Available Online through Research Article

www.ijptonline.com

EVALUATION OF THE STRENGTH OF ROTARY ORTHOPEDIC EXTERNAL

FIXATION DEVICE Pavel V.Bol'shakov

1, Ruslan F.Khasanov

2, Petr S. Andreyev

2, Aleksey D.Lustin

3, Oskar A. Sachenkov

1,3

1Kazan Federal University, 18, Kremlyovskaya St., Kazan, (420008) Russia.

2Republican clinical hospital, 138, Orenburg tract, Kazan, Russia.

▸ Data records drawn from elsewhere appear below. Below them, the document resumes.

(* ===== verification/Interleave.v ===== *)
(** * Interleave: calls that overlap

    A handler of a Go server is a goroutine: what it does under one mutex is
    one atomic action on the shared state, and between two actions the other
    goroutines run.  [prog] is such a handler, [play] runs a pool of calls
    under any order of arrivals and actions, and [safe] is a rely-guarantee
    judgement over the calls of the pool.  It is sound ([play_safe]), it can
    be strengthened by what the other calls leave alone ([safe_frame]), and a
    call that is left alone is its sequential run ([finishes]). *)
From S2P Require Import Prelude.

(** ** Programs of atomic actions *)
Section Programs.
Context {S A : Type}.
Inductive prog : Type := Ret (a : A) | Atom {B : Type} (f : S -> S * B) (k : B -> prog).
(** Nobody else runs. *)
Fixpoint run (p : prog) (s : S) : S * A :=
  match p with
  | Ret a => (s, a)
  | Atom f k => let '(s', b) := f s in run (k b) s'
  end.
(** An action that only looks. *)
Definition look {B : Type} (f : S -> B) (k : B -> prog) : prog := Atom (fun s => (s, f s)) k.
End Programs.
Arguments prog : clear implicits.

(** ** Pools *)
Section Pool.
Context {S Q A : Type} (handler : Q -> prog S A).
Record Config := mkConfig { shared : S; calls : list (Q * prog S A) }.
Inductive Event := Arrives (q : Q) | Moves (i : nat).
Definition next (e : Event) (c : Config) : Config :=
  match e with
  | Arrives q => {| c with calls := calls c ++ [(q, handler q)] |}
  | Moves i =>
      match calls c !! i with
      | Some (q, Atom f k) => let '(s, b) := f (shared c) in mkConfig s (<[i := (q, k b)]> (calls c))
      | _ => c
      end
  end.
Fixpoint play (l : list Event) (c : Config) : Config :=
  match l with [] => c | e :: l => play l (next e c) end.
Definition start (s : S) : Config := mkConfig s [].
Definition requests (c : Config) : list Q := (calls c).*1.
Definition answered (c : Config) (i : nat) (q : Q) (a : A) : Prop := calls c !! i = Some (q, Ret a).

Lemma play_app l1 l2 c : play (l1 ++ l2) c = play l2 (play l1 c).
Proof. revert c. by induction l1 as [|e l1 IH]; intros c; [|apply IH]. Qed.
Lemma requests_moves i c : requests (next (Moves i) c) = requests c.
Proof.
  unfold requests, next. destruct (calls c !! i) as [[q [a|B f k]]|] eqn:E; try done.
  destruct (f (shared c)) as [s b]. cbn. rewrite list_fmap_insert. apply list_insert_id.
  by rewrite list_lookup_fmap, E.
Qed.
Definition arrivals (l : list Event) : list Q := omap (fun e => match e with Arrives q => Some q | Moves _ => None end) l.
Lemma requests_play l c : requests (play l c) = requests c ++ arrivals l.
Proof.
  revert c. induction l as [|[q|i] l IH]; intros c; cbn [play]; [by rewrite app_nil_r|..]; rewrite IH.
  - unfold requests. cbn. by rewrite fmap_app, <- app_assoc.
  - by rewrite requests_moves.
Qed.
Definition done_ (c : Config) (i : nat) : bool := match calls c !! i with Some (_, Ret _) => true | _ => false end.
Lemma done_answered l s i q : done_ (play l (start s)) i = true -> arrivals l !! i = Some q ->
  exists a, answered (play l (start s)) i q a.
Proof.
  intros Hd Hq. rewrite <- (app_nil_l (arrivals l)) in Hq. change [] with (requests (start s)) in Hq.
  rewrite <- requests_play in Hq. unfold requests, done_ in *. rewrite list_lookup_fmap in Hq.
  unfold answered. destruct (calls _ !! i) as [[q' [a|B f k]]|]; try done. cbn in Hq. simplify_eq. eauto.
Qed.
(** A call that is left alone answers, as its sequential run does: nothing it
    waits for is held by another. *)
Lemma finishes i q p c : calls c !! i = Some (q, p) ->
  exists k, let c' := play (replicate k (Moves i)) c in
    shared c' = (run p (shared c)).1 /\ answered c' i q (run p (shared c)).2.
Proof.
  revert c. induction p as [a|B f k IH]; intros c Hi; [by exists 0%nat|].
  destruct (f (shared c)) as [s' b] eqn:E.
  assert (Hn : next (Moves i) c = mkConfig s' (<[i := (q, k b)]> (calls c))) by (unfold next; by rewrite Hi, E).
  assert (Hi' : calls (next (Moves i) c) !! i = Some (q, k b)).
  { rewrite Hn. cbn. apply list_lookup_insert_eq. by eapply lookup_lt_Some. }
  destruct (IH b _ Hi') as (m & Hm). exists (Datatypes.S m). cbn [run replicate play]. rewrite E.
  rewrite Hn in *. exact Hm.
Qed.
(** The environment's promise, along a run. *)
Fixpoint play_ok (ok : Q -> S -> Prop) (l : list Event) (c : Config) : Prop :=
  match l with
  | [] => True
  | e :: l =>
      match e with
      | Moves i => match calls c !! i with Some (q, Atom _ _) => ok q (shared c) | _ => True end
      | Arrives _ => True
      end /\ play_ok ok l (next e c)
  end.
Lemma play_ok_app ok l1 l2 c : play_ok ok (l1 ++ l2) c <-> play_ok ok l1 c /\ play_ok ok l2 (play l1 c).
Proof.
  revert c. induction l1 as [|e l1 IH]; intros c; cbn [app play_ok play]; [tauto|]. rewrite IH. tauto.
Qed.

(** The same as a test. *)
Fixpoint play_okb (okb : Q -> S -> bool) (l : list Event) (c : Config) : bool :=
  match l with
  | [] => true
  | e :: l =>
      match e with
      | Moves i => match calls c !! i with Some (q, Atom _ _) => okb q (shared c) | _ => true end
      | Arrives _ => true
      end && play_okb okb l (next e c)
  end.
Lemma play_okb_true ok okb l c : (forall q s, okb q s = true -> ok q s) -> play_okb okb l c = true -> play_ok ok l c.
Proof.
  intros Hok. revert c. induction l as [|e l IH]; intros c; [done|]. cbn [play_okb play_ok].
  intros [H1 H2]%andb_true_iff. split; [|by apply IH]. destruct e as [q|i]; [done|].
  destruct (calls c !! i) as [[q [a|B f k]]|]; try done. by apply Hok.
Qed.
End Pool.
Arguments Config : clear implicits.
Arguments Event : clear implicits.

(** ** Rely and guarantee *)
Section RelyGuarantee.
Context {S Q A : Type} (handler : Q -> prog S A).
(** What holds between any two actions, of the requests that arrived and the
    shared state; what any run of actions keeps; what the environment promises
    a call when it moves; what a call leaves to the others. *)
Notation ghost := (list Q * S)%type.
Context (I : ghost -> Prop) (R : ghost -> ghost -> Prop) `{!PreOrder R}.
Context (ok : Q -> S -> Prop) (G : Q -> S -> S -> Prop).

Fixpoint safe (J : ghost -> Prop) (Post : A -> ghost -> Prop) (q : Q) (p : prog S A) (g : ghost) : Prop :=
  match p with
  | Ret a => forall g', R g g' -> I g' -> J g' -> Post a g'
  | Atom f k => forall g', R g g' -> I g' -> J g' -> ok q g'.2 ->
      let g2 := (g'.1, (f g'.2).1) in
      I g2 /\ J g2 /\ R g' g2 /\ G q g'.2 g2.2 /\ safe J Post q (k (f g'.2).2) g2
  end.
Lemma safe_mono J Post q p g g' : R g g' -> safe J Post q p g -> safe J Post q p g'.
Proof. intros HR. destruct p; intros Hs g2 H2; apply Hs; by transitivity g'. Qed.
Lemma safe_weaken J (Post Post' : A -> ghost -> Prop) q p g :
  (forall a g', I g' -> J g' -> Post a g' -> Post' a g') -> safe J Post q p g -> safe J Post' q p g.
Proof.
  intros HP. revert g. induction p as [a|B f k IH]; intros g Hs.
  - intros g' HR HI HJ. by apply HP, Hs.
  - intros g' HR HI HJ Hok. destruct (Hs g' HR HI HJ Hok) as (? & ? & ? & ? & Hn). split_and!; [done..|].
    by apply IH.
Qed.
(** What the guarantee of a call keeps may be assumed and is kept. *)
Lemma safe_frame (J : ghost -> Prop) Post q p g :
  (forall g' s2, I g' -> J g' -> ok q g'.2 -> R g' (g'.1, s2) -> G q g'.2 s2 -> J (g'.1, s2)) ->
  safe (fun _ => True) Post q p g -> safe J Post q p g.
Proof.
  intros HF. revert g. induction p as [a|B f k IH]; intros g Hs.
  - intros g' HR HI HJ. by apply Hs.
  - intros g' HR HI HJ Hok. destruct (Hs g' HR HI Logic.I Hok) as (HI2 & _ & HR2 & HG & Hn).
    split_and!; [done|by apply HF|done|done|]. by apply IH.
Qed.

Context (J : ghost -> Prop) (Post : nat -> Q -> A -> ghost -> Prop).
Definition ghost_of (c : Config S Q A) : ghost := (requests c, shared c).
Definition pool_safe (c : Config S Q A) : Prop :=
  I (ghost_of c) /\ J (ghost_of c) /\
  forall i q p, calls c !! i = Some (q, p) -> safe J (Post i q) q p (ghost_of c).
(** An arrival disturbs nothing, and the handler of the call is safe. *)
Definition arrivals_safe (n : nat) : Prop := forall past s q, (n <= length past)%nat -> I (past, s) -> J (past, s) ->
  let g := (past ++ [q], s) in
  I g /\ J g /\ R (past, s) g /\ safe J (Post (length past) q) q (handler q) g.

Lemma next_safe n e c : arrivals_safe n -> (n <= length (calls c))%nat -> pool_safe c -> play_ok handler ok [e] c ->
  pool_safe (next handler e c) /\ R (ghost_of c) (ghost_of (next handler e c)).
Proof.
  intros Harr Hn (HI & HJ & Hc) [Hok _]. unfold pool_safe, ghost_of. destruct e as [q|i].
  - destruct (Harr (requests c) (shared c) q) as (HI' & HJ' & HR & Hs); [|done|done|].
    { unfold requests. by rewrite length_fmap. }
    assert (Hg : requests (next handler (Arrives q) c) = requests c ++ [q]) by (unfold requests; cbn; by rewrite fmap_app).
    rewrite Hg. cbn [next shared]. split; [|done]. split_and!; [done..|].
    intros i q' p'. cbn [calls]. intros [Hl|[Hge Hi]]%lookup_app_Some.
    + by eapply safe_mono, Hc.
    + apply list_lookup_singleton_Some in Hi as [Hz [= <- <-]].
      replace i with (length (requests c)); [done|]. unfold requests. rewrite length_fmap. lia.
  - rewrite requests_moves. cbn [next play_ok] in *.
    destruct (calls c !! i) as [[q [a|B f k]]|] eqn:E; try (split; [done|reflexivity]).
    destruct (Hc i q _ E (ghost_of c) ltac:(reflexivity) HI HJ Hok) as (HI2 & HJ2 & HR2 & _ & Hn2).
    cbn [ghost_of fst snd] in *. destruct (f (shared c)) as [s' b]. cbn [shared calls fst snd] in *.
    split; [|done]. split_and!; [done..|]. intros j q' p2.
    intros [(<- & [= <- <-] & _)|[Hne Hj]]%list_lookup_insert_Some; [done|]. by eapply safe_mono, Hc.
Qed.
(** Soundness: what is safe when it arrives stays so under any schedule, and
    every answer is as its postcondition says. *)
Lemma play_safe n l c : arrivals_safe n -> (n <= length (calls c))%nat -> pool_safe c -> play_ok handler ok l c ->
  let c' := play handler l c in
  pool_safe c' /\ R (ghost_of c) (ghost_of c') /\
  forall i q a, answered c' i q a -> Post i q a (ghost_of c').
Proof.
  intros Harr. revert c. induction l as [|e l IH]; intros c Hn Hp Hok.
  - split_and!; [done|reflexivity|]. intros i q a Ha. destruct Hp as (HI & HJ & Hp).
    by apply (Hp i q _ Ha (ghost_of c)).
  - cbn [play play_ok] in *. destruct Hok as [He Hok].
    destruct (next_safe n e c Harr Hn Hp (conj He Logic.I)) as [Hp' HR]. destruct (IH (next handler e c)) as (? & ? & ?); [|done..|].
    { etransitivity; [exact Hn|]. destruct e as [q|i]; cbn [next calls]; [rewrite length_app; lia|].
      destruct (calls c !! i) as [[q [a|B f k]]|]; try done. destruct (f _). cbn [calls]. by rewrite length_insert. }
    split_and!; [done|by etransitivity|done].
Qed.
Lemma pool_safe_start s : I ([], s) -> J ([], s) -> pool_safe (start s).
Proof. intros. split_and!; [done..|]. by intros [|i] q p. Qed.
End RelyGuarantee.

3Kazan National Research Technical University, 10, K. Marksa st., Kazan, Russia.

Email: 4works@bk.ru

Received on 14-08-2016 Accepted on 20-09-2016

Abstract:

This paper presents the calculation results of the strength and stiffness of external fixation device used within the

framework of the concept of three-plane spatial correction of pathological orientation of the proximal femur subject

to the disease stage, localization of a degenerative-dystrophic process and its severity. We have created a three-

dimensional parametric model of the device and performed its finite element sampling with the use of quad-nodal

tetrahedral finite element with linear approximation and the quad-nodal hexagonal hub finite element with linear

approximation. We have determined the stress-strain state of the structure in a linear position based on the method of

finite elements for different turn values of a swivel bracket. We have also determined the stress localization areas and

dangerous zones of junctions of the threaded joints. We have calculated the values of maximum shear stress and

stress intensity for different states of the structure under the influence of elementary forces in different directions.

Based on these data, we have determined the directed maximum operating loads, which were 160 N and 7,000 Nm.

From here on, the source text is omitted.